■ **The task**: In the data below, how many lines contain the word "reflexivity"? Answer with the number alone.

Data items:
******************************

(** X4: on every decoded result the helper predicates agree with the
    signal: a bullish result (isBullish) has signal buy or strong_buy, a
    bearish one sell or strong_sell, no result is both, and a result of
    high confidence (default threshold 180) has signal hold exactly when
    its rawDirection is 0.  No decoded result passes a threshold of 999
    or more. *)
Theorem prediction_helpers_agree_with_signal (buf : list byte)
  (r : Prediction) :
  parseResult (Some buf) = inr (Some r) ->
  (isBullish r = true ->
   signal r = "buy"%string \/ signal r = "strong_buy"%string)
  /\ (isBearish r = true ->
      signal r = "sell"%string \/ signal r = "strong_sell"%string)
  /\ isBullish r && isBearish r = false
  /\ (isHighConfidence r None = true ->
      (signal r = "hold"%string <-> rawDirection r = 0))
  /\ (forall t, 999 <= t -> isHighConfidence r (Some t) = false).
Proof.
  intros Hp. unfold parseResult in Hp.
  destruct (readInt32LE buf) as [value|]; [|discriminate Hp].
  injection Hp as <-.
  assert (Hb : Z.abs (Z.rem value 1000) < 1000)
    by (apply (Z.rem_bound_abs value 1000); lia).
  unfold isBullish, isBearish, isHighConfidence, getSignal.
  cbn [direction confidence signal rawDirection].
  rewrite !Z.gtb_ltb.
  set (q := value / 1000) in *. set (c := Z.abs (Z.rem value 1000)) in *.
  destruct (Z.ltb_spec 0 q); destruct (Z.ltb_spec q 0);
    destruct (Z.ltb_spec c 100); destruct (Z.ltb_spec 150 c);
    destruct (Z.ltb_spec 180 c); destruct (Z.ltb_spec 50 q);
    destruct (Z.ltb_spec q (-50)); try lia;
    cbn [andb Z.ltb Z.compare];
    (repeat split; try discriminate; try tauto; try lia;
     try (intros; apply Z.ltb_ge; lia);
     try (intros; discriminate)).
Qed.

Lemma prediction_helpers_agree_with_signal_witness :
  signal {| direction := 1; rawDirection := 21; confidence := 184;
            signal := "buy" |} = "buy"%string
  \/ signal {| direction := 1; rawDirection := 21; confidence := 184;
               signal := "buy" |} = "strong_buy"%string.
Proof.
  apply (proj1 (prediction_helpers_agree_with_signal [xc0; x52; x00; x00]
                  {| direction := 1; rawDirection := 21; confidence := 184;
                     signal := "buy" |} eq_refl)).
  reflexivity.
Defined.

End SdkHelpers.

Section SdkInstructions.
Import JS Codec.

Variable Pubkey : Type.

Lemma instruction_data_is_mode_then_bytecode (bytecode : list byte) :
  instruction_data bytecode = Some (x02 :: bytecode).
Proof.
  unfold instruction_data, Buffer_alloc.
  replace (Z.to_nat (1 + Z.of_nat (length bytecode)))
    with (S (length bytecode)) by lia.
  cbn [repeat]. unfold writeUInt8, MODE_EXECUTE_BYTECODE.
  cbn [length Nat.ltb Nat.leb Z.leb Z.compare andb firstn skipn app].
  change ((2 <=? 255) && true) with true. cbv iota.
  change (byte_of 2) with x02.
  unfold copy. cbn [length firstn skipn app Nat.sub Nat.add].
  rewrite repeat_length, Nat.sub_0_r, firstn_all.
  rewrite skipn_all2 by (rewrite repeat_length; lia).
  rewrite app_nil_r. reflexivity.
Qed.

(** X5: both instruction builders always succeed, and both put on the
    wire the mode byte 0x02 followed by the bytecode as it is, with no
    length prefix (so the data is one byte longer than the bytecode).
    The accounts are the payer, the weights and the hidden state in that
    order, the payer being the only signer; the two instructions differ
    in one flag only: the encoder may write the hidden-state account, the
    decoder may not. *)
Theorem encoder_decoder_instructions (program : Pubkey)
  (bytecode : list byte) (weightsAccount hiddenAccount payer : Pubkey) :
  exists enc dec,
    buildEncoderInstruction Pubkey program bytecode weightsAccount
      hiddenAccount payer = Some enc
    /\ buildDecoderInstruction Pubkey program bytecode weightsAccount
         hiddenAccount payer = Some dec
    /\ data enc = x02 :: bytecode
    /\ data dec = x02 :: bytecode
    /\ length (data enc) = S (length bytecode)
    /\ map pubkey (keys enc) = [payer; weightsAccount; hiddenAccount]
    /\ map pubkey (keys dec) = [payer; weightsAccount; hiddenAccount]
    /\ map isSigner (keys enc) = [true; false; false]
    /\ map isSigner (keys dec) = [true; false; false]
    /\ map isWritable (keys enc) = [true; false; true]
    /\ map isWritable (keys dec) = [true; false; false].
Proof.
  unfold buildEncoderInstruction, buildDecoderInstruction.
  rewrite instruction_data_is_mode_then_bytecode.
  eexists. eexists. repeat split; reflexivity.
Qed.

******************************

■ **Result**: 3